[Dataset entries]
.....
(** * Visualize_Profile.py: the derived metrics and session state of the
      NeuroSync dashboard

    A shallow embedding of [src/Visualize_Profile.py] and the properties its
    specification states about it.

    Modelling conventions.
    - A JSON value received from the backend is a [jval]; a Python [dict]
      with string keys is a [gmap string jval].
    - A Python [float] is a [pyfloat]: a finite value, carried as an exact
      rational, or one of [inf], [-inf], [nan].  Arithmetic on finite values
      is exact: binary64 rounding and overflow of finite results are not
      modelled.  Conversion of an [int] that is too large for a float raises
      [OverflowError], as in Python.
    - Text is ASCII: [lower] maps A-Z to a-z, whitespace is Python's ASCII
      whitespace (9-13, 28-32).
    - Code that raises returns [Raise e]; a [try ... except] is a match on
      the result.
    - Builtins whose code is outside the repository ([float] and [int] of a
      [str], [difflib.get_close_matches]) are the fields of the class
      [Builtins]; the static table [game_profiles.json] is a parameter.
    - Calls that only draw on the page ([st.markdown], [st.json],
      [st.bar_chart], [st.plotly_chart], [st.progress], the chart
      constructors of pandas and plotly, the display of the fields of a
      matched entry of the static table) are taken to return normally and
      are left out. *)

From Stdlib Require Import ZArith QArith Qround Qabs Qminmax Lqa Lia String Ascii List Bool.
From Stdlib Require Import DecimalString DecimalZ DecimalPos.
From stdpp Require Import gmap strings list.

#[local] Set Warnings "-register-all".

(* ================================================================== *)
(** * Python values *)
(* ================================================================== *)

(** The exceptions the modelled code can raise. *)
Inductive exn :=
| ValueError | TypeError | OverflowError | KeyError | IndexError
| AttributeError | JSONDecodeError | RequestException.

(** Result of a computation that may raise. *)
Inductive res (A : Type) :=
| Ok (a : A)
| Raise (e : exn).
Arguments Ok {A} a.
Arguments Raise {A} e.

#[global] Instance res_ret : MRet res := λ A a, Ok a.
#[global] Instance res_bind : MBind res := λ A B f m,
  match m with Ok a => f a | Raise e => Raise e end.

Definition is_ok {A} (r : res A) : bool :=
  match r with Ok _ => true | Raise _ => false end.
.....
▶ **What the exercise asks**
Above are the records; copy exactly the lines from the line with "(** The exceptions" through the line with "Raise (e : exn).", both included.

▶ **Worked solution**
(** The exceptions the modelled code can raise. *)
Inductive exn :=
| ValueError | TypeError | OverflowError | KeyError | IndexError
| AttributeError | JSONDecodeError | RequestException.

(** Result of a computation that may raise. *)
Inductive res (A : Type) :=
| Ok (a : A)
| Raise (e : exn).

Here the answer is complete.